# Ft Pickens 8/8



## Longbow14 (Aug 8, 2011)

I bugged one of my friends to go out this morning at O'dark thirty and see if we could hit the king bite. GB bait and tackle didn't have any shrimp so we decided to head out and get some baits while we were out there. 
The pier was thick with big herring and we filled our bucket pretty quick only problem is we stuffed to many in and most of them died; so much for live bait. 
Right around sun up we had macks jumping all around, I got a little jumpy and missed two or three runs. wort was our home made rigs. the crimper didn't tighten enough so when i did hook up i slipped the leader off the swivel. 

enough failure we decided to use the premade leaders. My friend hooked into a nice something that ran and ran until it spooled her and that was that. I hooked up with a nice fish the same time another angler did, my line failed after 10 or so minutes of fighting, His was eaten by a huge bull shark pier side. My friend hooked into and fought a big old ray to the surface where i cut the line. So lots of lost tackle and no fish for us but the others had some luck with a few varsity league spanish and one nice king landed with a handful of nice mangos.

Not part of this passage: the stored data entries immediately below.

(** The receive queue, within the budget. *)
Definition drain_rx (env : pacer_env) (now : Z) (rx : list (list Z)) (p : reac_pacer) : reac_pacer :=
  foldl (λ p frame, reac_pacer_rx_ingest env now frame (zlen frame) p) p
    (take (Z.to_nat REAC_PACER_RX_BUDGET) rx).

(** The depth guard and its telemetry. *)
Definition guard_ring (env : pacer_env) (p : reac_pacer) : reac_pacer :=
  let depth := reac_frame_ring_readable (pc_ring p) in
  let p := set_pc_ring_depth_peak (Z.max (pc_ring_depth_peak p) depth) p in
  let p := set_pc_ring_depth_min (Z.min (pc_ring_depth_min p) depth) p in
  let qframes := pc_graph_quantum p / REAC_SAMPLES_PER_PKT in
  let high := reac_pacer_guard_high (pe_guard_floor_frames env) qframes in
  let '(ring, trimmed) := reac_frame_ring_trim (pc_ring p) high (high / 2) in
  let p := set_pc_ring ring p in
  if trimmed =? 0 then p
  else set_pc_ring_trim_frames (u64 (pc_ring_trim_frames p + trimmed))
         (count pc_ring_trims set_pc_ring_trims p).

Definition build_silent_filler (src : list Z) : list Z :=
  let f := blit (blit (zeros REAC_FRAME_BYTES) 0 (fill 6 0xFF)) 6 src in
  let f := wr (wr f 12 0x88) 13 0x19 in
  wr (wr f (REAC_FRAME_BYTES - 2) 0xC2) (REAC_FRAME_BYTES - 1) 0xEA.

(** The next frame of the graph, or a silent one; only [REAC_FRAME_BYTES] are sent. *)
Definition next_frame (p : reac_pacer) : reac_pacer * list Z :=
  let '(ring, popped) := reac_frame_ring_pop (pc_ring p) in
  (set_pc_ring ring p,
   if zlen popped <? REAC_FRAME_BYTES then build_silent_filler (pc_src p)
   else slice popped 0 REAC_FRAME_BYTES).

(** The master's decision stamped on the frame. *)
Definition stamp_slot (env : pacer_env) (now : Z) (frame : list Z) (p : reac_pacer)
    : reac_pacer * list Z * reac_master_emit :=
  let '(m, (counter, emit, idx)) := reac_master_next (pe_tn env) (pc_headamp p) (pc_master p) in
  let p := set_pc_master m p in
  let frame := wr (wr frame 14 (Z.land counter 0xff)) 15 (Z.land (Z.shiftr counter 8) 0xff) in
  let frame := default frame (reac_master_stamp m frame emit idx) in
  let p := match emit with REAC_M_EMIT_CHANMAP => set_pc_last_chanmap_ns now p | _ => p end in
  (p, frame, emit).

(** The head-amp record laid over an ESTABLISHED FILLER. *)
Definition overlay_headamp (frame : list Z) (emit : reac_master_emit) (p : reac_pacer) : reac_pacer * list Z :=
  match emit with
  | REAC_M_EMIT_FILLER =>
      if state_eqb (m_state (pc_master p)) REAC_M_ESTABLISHED
         && (t_active (pc_headamp p) || negb (t_replay_width (pc_headamp p) =? 0)) then
        let '(t, r) := reac_headamp_tx_next (pc_headamp p) in
        let p := set_pc_headamp t p in
        match r with
        | Some (hch, hparam, hval) => (p, default frame (reac_ctrl_stamp_headamp frame hch hparam hval))
        | None => (p, frame)
        end
      else (p, frame)
  | _ => (p, frame)
  end.

(** The transitions only time makes, with the presence edge and the watchdog. *)
Definition timer_edges (env : pacer_env) (now : Z) (p : reac_pacer) : reac_pacer :=
  let m := pc_master p in
  let p := if negb (state_eqb (m_state m) (pc_prev_state p))
           then sync_published_box (note_transition env now (pc_prev_state p) (m_state m) REAC_PEV_CAUSE_TIMER p)
           else p in
  let p := if negb (m_box_seen (pc_master p)) && pc_presence_seen p
           then set_pc_presence_seen false (pev_push now REAC_PEV_PRESENCE 0 0 None None p) else p in
  if state_eqb (m_state (pc_master p)) REAC_M_PROBING then
    let p := count pc_probing_slots set_pc_probing_slots p in
    if pc_probing_slots p mod (pc_fps p * 10) =? 0
    then pev_push now REAC_PEV_WATCHDOG (b2z (m_box_seen (pc_master p))) 0 None None p else p
  else set_pc_probing_slots 0 p.

(** Everything from the guard to the frame handed to the socket. *)
Definition slot_emit (env : pacer_env) (now : Z) (p : reac_pacer) : reac_pacer * list Z :=
  let p := guard_ring env p in
  let '(p, frame) := next_frame p in
  let p := (reac_pacer_rate_drain env now p).1 in
  let '(p, frame, emit) := stamp_slot env now frame p in
  let p := set_pc_ha (reac_pacer_headamp_drain (pc_ha p)).1 p in
  let '(p, frame) := overlay_headamp frame emit p in
  (timer_edges env now p, frame).

(** The send and its answer: [bad] launch times the qdisc reports refused. *)
Definition slot_sent (ok : bool) (bad : Z) (p : reac_pacer) : reac_pacer :=
  let p := if ok then count pc_tx_frames set_pc_tx_frames p else count pc_tx_errors set_pc_tx_errors p in
  if bad =? 0 then p else set_pc_tx_errors (u64 (pc_tx_errors p + bad)) p.

(** The deadline: [now] is the monotonic clock, [clk] the clock of the backend. *)
Definition slot_advance (now clk : Z) (p : reac_pacer) : reac_pacer :=
  let '(k, slot_ns, ev) := reac_pacer_clock_tick (pc_clk p) now in
  let p := set_pc_clk k p in
  let p := match ev with Some (a, b, blk) => pev_push now REAC_PEV_CLOCK a b None (Some blk) p | None => p end in
  set_pc_slotclk (slot_clock_turn (pc_slotclk p) (pk_follow k) slot_ns clk) p.

(** One turn of [pacer_loop]: what was received, the clock, and the answer of
    the send. The frame is what went to the socket. *)
Definition pacer_turn (env : pacer_env) (now clk : Z) (rx : list (list Z)) (ok : bool) (bad : Z)
    (p : reac_pacer) : reac_pacer * list Z :=
  let p := drain_rx env now rx p in
  let '(p, frame) := slot_emit env now p in
  (slot_advance now clk (slot_sent ok bad p), frame).

(** ** The drain of the event log *)

Definition family_byte (f : reac_box_family) : Z :=
  match f with
  | REAC_BOX_FAMILY_UNKNOWN => 0 | REAC_BOX_FAMILY_S0808 => 1 | REAC_BOX_FAMILY_S1608 => 2
  | REAC_BOX_FAMILY_S4000S => 3
  end.

(** The reader's side of a sighting: the record rebuilt, and completed with what
    the enrolled box itself declared. *)
Definition sighting_of_event (e : reac_pacer_event) : reac_disco_sighting :=
  Sighting (pev_src e)
    (if pev_a e =? 1 then REAC_DISCO_ROLE_BOX else if pev_a e =? 2 then REAC_DISCO_ROLE_MASTER
     else REAC_DISCO_ROLE_UNKNOWN)
    (negb ((pev_blk e).[1] =? 0)) (pev_blk e).[2] (pev_blk e).[3] 0 (pev_blk e).[4] (pev_blk e).[0].

Definition sighting_owned (p : reac_pacer) (e : reac_pacer_event) : bool :=
  state_eqb (m_state (pc_master p)) REAC_M_ESTABLISHED && zeqb (m_box_mac (pc_master p)) (pev_src e).

Definition owned_sighting (p : reac_pacer) (s : reac_disco_sighting) : reac_disco_sighting :=
  let fill := negb (s_has_decl s) && (0 <? pc_declared_in p + pc_declared_out p) in
  Sighting (s_mac s) (s_role s) (fill || s_has_decl s)
    (if fill then u8 (pc_declared_in p) else s_decl_in s)
    (if fill then u8 (pc_declared_out p) else s_decl_out s)
    (family_byte (reac_box_family_of (Some (pc_rx_identity p)))) (s_announced_slots s) (s_channels s).

Definition fold_sighting (p : reac_pacer) (e : reac_pacer_event) : reac_pacer :=
  let owned := sighting_owned p e in
  let s := sighting_of_event e in
  let s := if owned then owned_sighting p s else s in
  set_pc_disco (reac_disco_table_observe (pc_disco p) s owned (pev_mono_ns e)).1 p.

(** One turn of the loop of [reac_pacer_log_drain]; printing is left out. *)
Definition log_drain_one (p : reac_pacer) : reac_pacer * bool :=
  match ix_pop (pc_ev p) with
  | (r, Some e) =>
      let p := set_pc_ev r p in
      (match pev_kind e with REAC_PEV_SIGHTING => fold_sighting p e | _ => p end, true)
  | (_, None) => (p, false)
  end.

Fixpoint log_drain_loop (fuel : nat) (p : reac_pacer) (n : Z) : reac_pacer * Z :=
  match fuel with
  | O => (p, n)
  | S fuel => match log_drain_one p with
              | (p, true) => log_drain_loop fuel p (n + 1)
              | (p, false) => (p, n)
              end
  end.

(** The events drained, and the silent devices withdrawn. *)
Definition reac_pacer_log_drain (now : Z) (p : reac_pacer) : reac_pacer * Z :=
  let '(p, n) := log_drain_loop (Z.to_nat REAC_PACER_EVRING) p 0 in
  (set_pc_disco (reac_disco_table_age (pc_disco p) now).1 p, n).

(** ** Opening *)

Record reac_pacer_cfg := PacerCfg {
  cf_fps : Z; cf_src : list Z; cf_console : reac_console_cfg; cf_headamps : list command;
  cf_clock_follow : bool; cf_catchup_max_slots : Z; cf_rate_asserted : bool
}.

(** The head-amp table loaded with the operator's settings. *)
Definition open_headamp (settings : list command) : reac_headamp_tx :=
  foldl apply_command reac_headamp_tx_init settings.

Definition open_master (env : pacer_env) (cfg : reac_pacer_cfg) (t : reac_headamp_tx) : reac_master :=
  let console := if negb (out_channels (cf_console cfg) =? 0) then cf_console cfg
                 else REAC_CONSOLE_CFG_IDLE in
  reac_master_set_headamp_src t true
    (reac_master_init (pe_tn env) (cf_src cfg) (Some (with_pace console (cf_fps cfg))) (cf_fps cfg)).

Definition open_ring_slots (fps : Z) : Z :=
  let depth := u32 (Z.quot fps 4) in if depth <? 8 then 8 else depth.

With the blue angels flying there were just way to many people to bother staying.


----------



## danielp (Jul 19, 2012)

great report! you'll get em next time


----------



## mongo (Apr 30, 2008)

Next time you make your own rigs use a haywire twist instead of crimps. I've never had it fail for me! Good Luck:thumbup:


----------



## WDE (Jul 24, 2012)

Nice report


----------



## Hopin4aboat (Jul 5, 2009)

or use 27# sevenstrand and tie a figure 8 knot i can make a leader in 15 secs and never had one unwrap


----------



## Reel Wins (Jun 4, 2009)

Thanks for the report, what were the mangroves caught on?


----------



## Longbow14 (Aug 8, 2011)

I believe live shrimp tossed over near the old pier. i saw a few nice ones around the piling along with a pig sheepshead.


----------